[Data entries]
▬▬▬▬▬▬▬▬▬▬
(** [Set] always returns, in one of three ways. *)
Lemma Set_spec c k v ttl :
  Inv mh c → m c = false →
  ∃ (i : nat) p l,
    hash_of mh (seed c) k = Z.of_nat i ∧ data c !! i = Some p
    ∧ chain (heap c) p l
    ∧ ∃ c', Set_ mh k v ttl c = Ok () c' ∧ Set_post mh c k v ttl i p l c'.
Proof.
  intros HI Hm.
  destruct (Inv_bucket_hash c k HI) as (i & p & l & Hh & Hi & Hc & Hnd & Hmem).
  exists i, p, l. split; [done|]. split; [done|]. split; [done|].
  cut (wp (Set_ mh k v ttl) c (λ _ c', Set_post mh c k v ttl i p l c')).
  { intros ([] & c' & Heq & Hpost)%wp_ok. eauto. }
  assert (i < length (data c))%nat as Hilt by (by eapply lookup_lt_Some).
  unfold Set_. apply wp_bind, wp_gets. rewrite Hh.
  apply wp_bind, wp_Lock; [done|].
  apply wp_bind.
  eapply wp_lookup; [done|done|done|done|..].
  - (* reset *)
    intros l1 a l2 r -> Hr Hk Hno. simpl in Hr, Hno.
    assert (a ∈ live c) as Hal.
    { destruct (proj1 (Hmem a)) as (? & Hin & _); [|done].
      apply elem_of_app. right. left. }
    assert (∃ x, x ∈ lru c ∧ Value x = a) as (x & Hx & HVx).
    { apply list_elem_of_fmap in Hal as (x0 & -> & ?). eauto. }
    destruct (inv_e _ _ HI x Hx) as (r' & Hr' & He & Ht).
    rewrite HVx, Hr in Hr'. injection Hr' as <-.
    cbn beta iota. apply wp_bind.
    apply wp_bind. eapply wp_load; [done|].
    apply wp_bind, wp_Stop; [done|].
    apply wp_bind. eapply wp_load; [done|].
    apply wp_bind, wp_store.
    apply wp_bind, wp_AfterFunc.
    apply wp_bind. eapply wp_load; [by simpl; rewrite lookup_insert_eq|].
    apply wp_bind, wp_store. simpl. rewrite insert_insert_eq, length_alter.
    set (tm := mkTimer (now c + ttl) (Z.of_nat i) k Armed).
    set (r1 := set_t (length (timers c)) (set_val v r)).
    change (set_heap _ _) with (refreshed (set_m true c) a r v tm).
    assert (heap (refreshed (set_m true c) a r v tm) !! a = Some r1) as Hr1
      by (simpl; by rewrite lookup_insert_eq).
    apply wp_bind. eapply wp_bring_to_top; [done| |done|done|].
    { eapply seg_ext; [|exact Hc]. intros b _. simpl.
      destruct (decide (b = a)) as [->|].
      - by rewrite lookup_insert_eq, Hr.
      - by rewrite lookup_insert_ne. }
    intros h' Hrel. pose proof Hrel as (Hc' & Hout & Hsp & Hbelow).
    destruct (same_payload_lookup _ _ _ _ Hsp Hr1) as (r2 & Hr2 & Heq).
    apply wp_bind. eapply wp_load; [done|].
    apply (f_equal e) in Heq as He2. simpl in He2. rewrite He2, He.
    apply wp_MoveToFront. apply wp_Unlock; [done|].
    left. exists l1, a, l2, r, x, h'. split_and!; try done.
    simpl. rewrite list_MoveToFront_elem by (done || apply HI).
    destruct c; simpl in *; by subst.
  - (* the key is new *)
    intros Hno. simpl in Hno. cbn beta iota. apply wp_bind.
    apply wp_bind, wp_gets. simpl.
    destruct (decide (size c = MaxCacheSize)) as [Hfull|Hnot].
    2:{ (* set *)
      apply wp_Set_default; [done|]. intros a el Ha Hel.
      apply wp_Unlock; [done|]. right. left. split_and!; try done.
      exists a, el. split_and!; try done.
      destruct c; simpl in *; by subst. }
    (* evict and set *)
    pose proof (inv_size _ _ HI) as Hsz.
    destruct (last (lru c)) as [xv|] eqn:Hlast.
    2:{ apply last_None in Hlast. rewrite Hlast in Hsz. simpl in Hsz.
        unfold MaxCacheSize in Hfull. lia. }
    assert (xv ∈ lru c) as Hxv by (by apply last_Some_elem_of).
    destruct (inv_e _ _ HI xv Hxv) as (rv & Hrv & Hev & Htv).
    assert (Value xv ∈ live c) as Hlv by (by apply list_elem_of_fmap_2).
    destruct (Inv_bucket_hash c (key rv) HI)
      as (j & pj & lj & Hhj & Hj & Hcj & Hndj & Hmemj).
    assert (Value xv ∈ lj) as Hvj by (apply Hmemj; by exists rv).
    destruct (delete_spec (set_m true c) j (key rv) pj lj)
      as [[Hnov _]|(l1 & a' & l2 & r' & x' & hv & pv' & -> & Hr' & Hk' & _
                    & Hx' & HVx' & Hun & Hdel)];
      [by apply Inv_set_m|done..| |].
    { by destruct (Hnov _ _ Hvj Hrv). }
    simpl in Hr', Hx'.
    assert (a' = Value xv) as ->.
    { apply (inv_keys _ _ HI a' (Value xv) r' rv); try done.
      destruct (proj1 (Hmemj a')) as (? & ? & _); [|done].
      apply elem_of_app. right. left. }
    rewrite Hrv in Hr'. injection Hr' as <-.
    assert (x' = xv) as ->
      by (by apply (Value_inj _ _ _ (inv_live _ _ HI))).
    set (c1 := deleted (set_m true c) j xv rv hv pv') in *.
    assert (∃ p1, data c1 !! i = Some p1
              ∧ p1 = (if decide (Some (Value xv) = p) then below rv else p))
      as (p1 & Hp1 & Hp1eq).
    { destruct (decide (j = i)) as [->|Hji].
      - rewrite Hi in Hj. injection Hj as <-.
        exists pv'. split; [by apply list_lookup_insert_eq|].
        destruct Hun as (_ & _ & _ & Hnil & Hcons).
        destruct l1 as [|b l1].
        + rewrite decide_True by (by eapply chain_head_nil).
          by destruct Hnil.
        + rewrite decide_False by (by eapply chain_head_cons).
          by destruct Hcons.
      - exists p. split; [by simpl; rewrite list_lookup_insert_ne|].
        rewrite decide_False; [done|]. intros <-.
        destruct l as [|b l]; [done|]. destruct Hc as ([= <-] & _).
        apply Hji. apply (in_bucket_inj c j i (Value xv)).
        + by apply Hmemj.
        + apply Hmem. left. }
    apply wp_bind. eapply wp_Back_Value; [done|].
    apply wp_bind.
    apply (wp_mono _ _ (λ root c', root = p1 ∧ c' = set_m true c)).
    { destruct (decide (Some (Value xv) = p)) as [<-|].
      - apply wp_bind. eapply wp_deref; [done|]. by apply wp_ret.
      - by apply wp_ret. }
    intros ? ? [-> ->].
    apply wp_bind. eapply wp_load; [done|].
    apply wp_bind, wp_gets. simpl seed. rewrite Hhj.
    apply wp_bind. unfold wp at 1. rewrite Hdel.
    apply wp_Set_default; [by simpl; rewrite length_insert|].
    intros a el Ha Hel. apply wp_Unlock; [done|].
    right. right. split_and!; try done.
    exists xv, rv, j, pj, l1, l2, hv, pv', p1, a, el.
    split_and!; try done.
    destruct c; simpl in *; by subst.
Qed.

Lemma Inv_bucket_chain c (i : nat) p l :
  Inv mh c → data c !! i = Some p → chain (heap c) p l →
  NoDup l ∧ ∀ b, b ∈ l ↔ in_bucket mh c i b.
Proof.
  intros HI Hi Hc. destruct (inv_bucket _ _ HI i p Hi) as (l0 & Hc0 & ? & ?).
  by rewrite (chain_det _ _ _ _ Hc Hc0).
Qed.

Lemma hash_idx_range c k (i : nat) :
  hash_of mh (seed c) k = Z.of_nat i → 0 ≤ Z.of_nat i < MaxCacheSize.
Proof. intros <-. apply hash_of_range. Qed.

Lemma Inv_touched c (i : nat) p a l1 l2 r h' x :
  Inv mh c → data c !! i = Some p → chain (heap c) p (l1 ++ a :: l2) →
  heap c !! a = Some r → relinked (heap c) h' a l1 l2 p r → x ∈ lru c →
  Inv mh (touched c i a x h').
Proof.
  intros HI Hi Hc Hr Hrel Hx.
  destruct (Inv_bucket_chain c i p _ HI Hi Hc) as [Hnd Hmem].
  by eapply Inv_touch.
Qed.

Lemma Set_post_Inv c k v ttl (i : nat) p l c' :
  Inv mh c → hash_of mh (seed c) k = Z.of_nat i → data c !! i = Some p →
  chain (heap c) p l → Set_post mh c k v ttl i p l c' →
  Inv mh c' ∧ m c' = m c ∧ seed c' = seed c ∧ now c' = now c.
Proof.
  intros HI Hh Hi Hc Hpost.
  destruct (Inv_bucket_chain c i p l HI Hi Hc) as [Hnd Hmem].
  pose proof (hash_idx_range c k i Hh) as Hrange.
  destruct Hpost as [(l1 & a & l2 & r & x & h' & -> & Hr & Hk & Hno & Hx & HVx
                      & Hrel & ->)
                    |[(Hno & Hsz & a & el & Ha & Hel & ->)
                     |(Hno & Hsz & xv & rv & j & pj & l1 & l2 & hv & pv' & p1
                       & a & el & Hlast & Hrv & Hhj & Hj & Hcj & Hun & Hp1
                       & Ha & Hel & ->)]].
  - split; [|done].
    assert (a ∈ live c) as Hal.
    { destruct (proj1 (Hmem a)) as (? & ? & _); [|done].
      apply elem_of_app. right. left. }
    eapply Inv_touch; try done.
    + by apply Inv_refreshed.
    + eapply seg_ext; [|exact Hc]. intros b _. simpl.
      destruct (decide (b = a)) as [->|].
      * by rewrite lookup_insert_eq, Hr.
      * by rewrite lookup_insert_ne.
    + intros b. by rewrite in_bucket_refreshed, Hmem.
    + simpl. by rewrite lookup_insert_eq.
  - split; [|done]. apply Inv_inserted; try done.
    + pose proof (inv_size _ _ HI). pose proof (inv_cap _ _ HI).
      unfold MaxCacheSize in *. lia.
    + by eapply nokey_live.
  - split; [|done].
    assert (xv ∈ lru c) as Hxv by (by apply last_Some_elem_of).
    destruct (Inv_bucket_chain c j pj _ HI Hj Hcj) as [Hndj Hmemj].
    assert (Inv mh (deleted c j xv rv hv pv')) as HI1
      by (by eapply Inv_deleted).
    pose proof (filter_eid_perm _ _ (inv_eid _ _ HI) Hxv) as Hperm.
    apply Inv_inserted; try done.
    + pose proof (inv_size _ _ HI) as Hs. rewrite <-Hperm in Hs.
      simpl in *. unfold MaxCacheSize in *. lia.
    + intros b rb Hb Hrb.
      destruct Hun as (_ & _ & Hsp & _).
      destruct (same_payload_lookup _ _ _ _ (same_payload_sym _ _ Hsp) Hrb)
        as (rb' & Hrb' & Heq).
      apply (f_equal key) in Heq. simpl in Heq. rewrite <-Heq.
      eapply (nokey_live c k i l); try done.
      unfold live in *. rewrite <-Hperm, fmap_cons. by right.
Qed.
▬▬▬▬▬▬▬▬▬▬
▸ TASK DETAILS
From the entries above, restate word for word the lines from the line containing "set (r1 := set_t" to the line containing "intros h' Hrel.", both ends included, and nothing more.

▸ RESPONSE
    set (r1 := set_t (length (timers c)) (set_val v r)).
    change (set_heap _ _) with (refreshed (set_m true c) a r v tm).
    assert (heap (refreshed (set_m true c) a r v tm) !! a = Some r1) as Hr1
      by (simpl; by rewrite lookup_insert_eq).
    apply wp_bind. eapply wp_bring_to_top; [done| |done|done|].
    { eapply seg_ext; [|exact Hc]. intros b _. simpl.
      destruct (decide (b = a)) as [->|].
      - by rewrite lookup_insert_eq, Hr.
      - by rewrite lookup_insert_ne. }
    intros h' Hrel. pose proof Hrel as (Hc' & Hout & Hsp & Hbelow).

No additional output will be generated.